Epoché is an educational psychology practice based in Dublin. It is owned and run by Patsy McCaughey, an educational-psychologist and secondary school teacher with over a decade of experience working with adolescents. The focus of epoché is on helping any student achieve their very best by eliminating any difficulties they may be currently encountering in the areas of school and learning.
Patsy’s specific interest in the positive mental health of students can further help them improve all aspects of school life. Epoché works both with individuals and schools to ensure that all barriers and obstacles to learning are recognised, and the supports that are required to overcome them can be identified and put in place.

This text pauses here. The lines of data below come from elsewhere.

(** cat writes the files named on its command line, in order and byte by byte, and exits, whatever number of bytes the reads return; it leaves no descriptor
    open. Without arguments it copies its standard input. *)
Theorem cat_prints names cs w prog_name :
  Forall2 (fun name c => w_files w !! name = Some c) names cs -> (names = [] -> is_Some (w_fds w !! 0)) -> exists w',
    runs (cat_main (prog_name :: names)) w (Gone w') /\ same w w' /\
    w_out w' = w_out w ++ match names with [] => default [] (w_fds w !! 0) | _ => mjoin cs end /\ (names <> [] -> w_fds w' = w_fds w).
Proof.
  intros Hc H0. destruct names as [|name names].
  - destruct (H0 eq_refl) as [rest Hrest]. destruct (cat_copies rest 0 w Hrest) as (w' & Hr & Ho & Hf & Hs). exists w'. rewrite Hrest.
    split; [|done]. eapply runs_bind; [exact Hr|apply runs_exit].
  - destruct (runs_each (fun fd _ => cat fd) (line "cat: cannot open %s") (fun _ c => c) (fun _ _ => True)) with (names := name :: names) (cs := cs) (w := w) as (w' & Hr & Ho & Hf & Hs); [|done|by apply Forall_true|].
    { intros fd n rest w1 H1 _. by apply cat_copies. }
    exists w'. split; [eapply runs_bind; [exact Hr|apply runs_exit]|]. split; [done|]. split; [|done]. rewrite Ho. do 2 f_equal.
    clear -Hc. remember (name :: names) as l eqn:Hl. clear Hl. induction Hc as [|? ? ? ? ? ? IH]; [done|]. cbn. by rewrite IH.
Qed.

Definition world_ex : world := World {[ [97] := [1; 2; 3; 4; 5]; [98] := [6; 7] ]} ∅ [] [] (fun n => n) 0.

(** Two files, with reads of one, two and three bytes. *)
Lemma cat_prints_witness : exists w', runs (cat_main [[99; 97; 116]; [97]; [98]]) world_ex (Gone w') /\ w_out w' = [1; 2; 3; 4; 5; 6; 7].
Proof.
  destruct (cat_prints [[97]; [98]] [[1; 2; 3; 4; 5]; [6; 7]] world_ex [99; 97; 116]) as (w' & Hr & _ & Ho & _); [|done|by exists w'].
  repeat constructor; done.
Defined.

(** *** wc *)
Definition white (b : Z) : Prop := b ∈ [32; 13; 9; 10; 11].
Definition lines (c : list Z) : nat := length (filter (fun b => b = 10) c).
(** A word starts at a character that is not white after one that is, or at the beginning. *)
Definition words (c : list Z) : nat := length (filter (fun p : Z * Z => white p.1 /\ ~ white p.2) (zip (32 :: c) c)).

Lemma wc_char_step s b prev : inword s = negb (bool_decide (white prev)) ->
  n_l (wc_char s b) = n_l s + (if decide (b = 10) then 1 else 0) /\
  n_w (wc_char s b) = n_w s + (if decide (white prev /\ ~ white b) then 1 else 0) /\
  n_c (wc_char s b) = n_c s + 1 /\ inword (wc_char s b) = negb (bool_decide (white b)).
Proof.
  intros Hs. unfold wc_char. change (b ∈ [32; 13; 9; 10; 11]) with (white b). rewrite Hs.
  assert ((if b =? 10 then n_l s + 1 else n_l s) = n_l s + (if decide (b = 10) then 1 else 0)) as ->
    by (destruct (Z.eqb_spec b 10), (decide (b = 10)); (done || lia)).
  destruct (decide (white prev /\ ~ white b)) as [[Hp Hb]|Hd].
  - rewrite (bool_decide_false (white b)), (bool_decide_true (white prev)) by done. done.
  - destruct (decide (white b)) as [Hb|Hb]; [rewrite (bool_decide_true (white b)) by done; cbn; lia|].
    rewrite (bool_decide_false (white b)), (bool_decide_false (white prev)) by tauto. cbn. lia.
Qed.

Lemma wc_char_spec c : forall prev s, inword s = negb (bool_decide (white prev)) ->
  let s' := foldl wc_char s c in
  n_l s' = n_l s + Z.of_nat (lines c) /\ n_w s' = n_w s + Z.of_nat (length (filter (fun p : Z * Z => white p.1 /\ ~ white p.2) (zip (prev :: c) c))) /\
  n_c s' = n_c s + Z.of_nat (length c).
Proof.
  induction c as [|b c IH]; intros prev s Hs; cbn zeta; [cbn; lia|].
  cbn [foldl]. change (zip (prev :: b :: c) (b :: c)) with ((prev, b) :: zip (b :: c) c). rewrite filter_cons. unfold lines. rewrite filter_cons. cbn [fst snd].
  destruct (wc_char_step s b prev Hs) as (Hl1 & Hw1 & Hn1 & Hs1). destruct (IH b (wc_char s b) Hs1) as (Hl & Hw & Hn).
  rewrite Hl, Hw, Hn, Hl1, Hw1, Hn1. unfold lines. destruct (decide (b = 10)), (decide (white prev /\ ~ white b)); cbn [length]; lia.
Qed.

(** wc counts. For the files named on its command line it writes, for each, the number of newlines, of words and of bytes and the name; a word is
    a maximal run of characters other than the five white ones, also if the reads split it. *)
Theorem wc_prints names cs w prog_name :
  names <> [] -> Forall2 (fun name c => w_files w !! name = Some c) names cs -> exists w',
    runs (wc_main (prog_name :: names)) w (Gone w') /\ same w w' /\ w_fds w' = w_fds w /\
    w_out w' = w_out w ++ mjoin (zip_with (fun name c =>
      format (line "%d %d %d %s") [PInt (Z.of_nat (lines c)); PInt (Z.of_nat (words c)); PInt (Z.of_nat (length c)); PStr name]) names cs).
Proof.
  intros Hne Hc. destruct names as [|name names]; [done|]. unfold wc_main. cbn [tail].
  destruct (runs_each wc (line "wc: cannot open %s") (fun name c =>
    format (line "%d %d %d %s") [PInt (Z.of_nat (lines c)); PInt (Z.of_nat (words c)); PInt (Z.of_nat (length c)); PStr name]) (fun _ _ => True))
    with (names := name :: names) (cs := cs) (w := w) as (w' & Hr & Ho & Hf & Hs); [|done|by apply Forall_true|].
  - intros fd n rest w1 H1 _. destruct (wc_counted rest fd n w1 H1) as (w2 & Hr & Hf & Hs & Ho). exists w2. split; [done|]. split; [|done].
    destruct (wc_char_spec rest 32 (Counts 0 0 0 false)) as (Hl & Hw & Hn); [done|]. cbn zeta in Ho. by rewrite Hl, Hw, Hn in Ho.
  - exists w'. split; [eapply runs_bind; [exact Hr|apply runs_exit]|done].
Qed.

(** [ab c] and a newline, read in pieces: one line, two words, five characters. *)
Lemma wc_prints_witness : exists w',
  runs (wc_main [[119; 99]; [97]]) (World {[ [97] := [97; 98; 32; 99; 10] ]} ∅ [] [] (fun n => n) 0) (Gone w') /\ w_out w' = ascii_of "1 2 5 a" ++ [10].
Proof.
  destruct (wc_prints [[97]] [[97; 98; 32; 99; 10]] (World {[ [97] := [97; 98; 32; 99; 10] ]} ∅ [] [] (fun n => n) 0) [119; 99]) as (w' & Hr & _ & _ & Ho);
    [done|by repeat constructor|]. exists w'. split; [exact Hr|]. rewrite Ho. by vm_compute.
Defined.

(** *** echo *)
Fixpoint joined (args : list (list Z)) : list Z :=
  match args with [] => [] | a :: rest => a ++ match rest with [] => [10] | _ => 32 :: joined rest end end.

(** echo writes its arguments with blanks between them and a newline, and exits. *)
Theorem echo_prints args w prog_name : runs (echo_main (prog_name :: args)) w (Gone (with_out (w_out w ++ joined args) w)).
Proof.
  unfold echo_main. cbn [tail]. eapply runs_bind; [|apply runs_exit]. revert w. induction args as [|a rest IH]; intros w; cbn [echo_loop joined].
  - rewrite app_nil_r. destruct w. apply runs_ret.
  - eapply runs_bind; [apply runs_printf|]. rewrite format_2s. destruct rest as [|b rest].
    + apply runs_ret.
    + specialize (IH (with_out (w_out w ++ a ++ [32]) w)). cbn [with_out w_out] in IH. rewrite <- !app_assoc in IH. exact IH.
Qed.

The idea behind the word epoché comes from ancient Greece but also from a way of seeing the world called phenomenology which tries to examine any concept or object simply on its own merits. In the same way, epoché considers that every learner has unique needs and that it is important to find and address them: what works for one person does not necessarily work for someone else. Epoché also recognises the importance of listening to the learner themselves and to the challenges they face, and not necessarily accepting what other people think are their difficulties. As a result of this process, the recommendations that epoché makes are both scientifically based and specific to the needs of the client.
My qualifications include a Bachelor of Arts (International) from University College Dublin and the Universität van Amsterdam. In 1998, I received a Master of Arts in Political Science from the Central European University Budapest. I qualified as a secondary school teacher with a Higher Diploma in Education from UCD in 2004 and commenced employment in a school in south county Dublin that year.
Over the last decade, I have taught classical studies, history, CSPE and SPHE. I completed a professional qualification in educational psychology in University College, Dublin. I am a member of the Psychological Society of Ireland, and the British Psychological Society. In 2011, I authored a successful Junior Certificate history text book and revision book entitled Discovering History and History Resource and Revision respectively.
Having worked as a secondary school teacher of classical studies and history for over a decade I became increasingly involved in the pastoral aspects of teaching. I was appointed as a year head for the junior cycle and this role posed new challenges about how young people face the numerous difficulties and challenges in their school life.
To assist me in my work, I completed a primary degree in psychology in the evening. I did this as I considered that the training I had received as a teacher did not adequately provide the requisite skill set to work with those students with the greatest educational and behavioural needs. When I completed this qualification, and to ensure I could meet the needs of the students with whom I worked, I completed a professional qualification in educational psychology in University College Dublin.
My professional focus is on how to assist students within the post-primary setting to best access their learning potential. In my experience, there is often a link between learning difficulties of students within the school setting and high levels of anxiety and poor mental health. Recognising the importance of positive mental health for the student, I have developed a unique holistic approach to mental health provision which seeks to embed positive mental health practice within the entire school community. This approach is currently being implemented in a number of schools across Dublin. Recently, I have taken a new role coordinating positive mental health provision within a school in Dublin. I also work with students in a DEIS school in Dublin’s south city, while also taking occasional private individual clients and consulting with other secondary schools across Dublin.
My experience working directly with adolescents and young adults, coupled with my qualifications within psychology, has provided an understanding and empathy with the needs of students. It has also allowed me to bring the professional rigour of evidence-based psychological approaches to my engagements with students.
Recognising the importance of viewing every student, child or person as an individual, with their own unique set of challenges, my philosophy is to ‘bracket-out’ all other biases and preconceptions about that person, and instead identify with a renewed clarity the issues and barriers to achieving their own unique potential that exist for the client. Remediating these barriers and finding individualised, evidence-based and effective strategies and interventions appropriate for the client is what I seek to offer.